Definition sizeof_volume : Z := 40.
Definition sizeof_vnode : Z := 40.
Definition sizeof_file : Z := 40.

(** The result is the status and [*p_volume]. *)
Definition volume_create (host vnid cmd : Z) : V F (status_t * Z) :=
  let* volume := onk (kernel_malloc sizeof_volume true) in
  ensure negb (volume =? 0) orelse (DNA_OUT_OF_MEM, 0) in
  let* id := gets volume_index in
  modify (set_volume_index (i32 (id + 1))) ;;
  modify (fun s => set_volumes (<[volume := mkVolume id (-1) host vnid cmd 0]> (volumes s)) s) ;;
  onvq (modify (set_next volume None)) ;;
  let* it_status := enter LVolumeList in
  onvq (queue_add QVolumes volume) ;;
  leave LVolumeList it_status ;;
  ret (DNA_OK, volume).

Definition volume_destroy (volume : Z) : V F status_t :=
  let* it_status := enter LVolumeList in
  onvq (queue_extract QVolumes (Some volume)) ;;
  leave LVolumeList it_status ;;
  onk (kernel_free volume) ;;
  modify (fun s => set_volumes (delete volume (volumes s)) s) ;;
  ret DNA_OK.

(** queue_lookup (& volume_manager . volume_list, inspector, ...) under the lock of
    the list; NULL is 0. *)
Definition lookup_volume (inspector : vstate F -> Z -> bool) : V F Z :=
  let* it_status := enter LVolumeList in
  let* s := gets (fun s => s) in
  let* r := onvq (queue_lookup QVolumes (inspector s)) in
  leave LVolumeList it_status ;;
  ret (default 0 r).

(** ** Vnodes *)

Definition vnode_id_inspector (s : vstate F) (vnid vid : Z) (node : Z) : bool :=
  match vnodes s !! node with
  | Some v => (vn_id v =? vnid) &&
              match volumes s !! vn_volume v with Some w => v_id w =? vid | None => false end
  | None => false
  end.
^^^^
> WHAT YOU HAVE TO DO
Output the lines above between the one holding "ensure negb (volume" and the one holding "ret (DNA_OK, volume).", inclusive, with nothing before or after them.

> RESPONSE TO THE EXERCISE
  ensure negb (volume =? 0) orelse (DNA_OUT_OF_MEM, 0) in
  let* id := gets volume_index in
  modify (set_volume_index (i32 (id + 1))) ;;
  modify (fun s => set_volumes (<[volume := mkVolume id (-1) host vnid cmd 0]> (volumes s)) s) ;;
  onvq (modify (set_next volume None)) ;;
  let* it_status := enter LVolumeList in
  onvq (queue_add QVolumes volume) ;;
  leave LVolumeList it_status ;;
  ret (DNA_OK, volume).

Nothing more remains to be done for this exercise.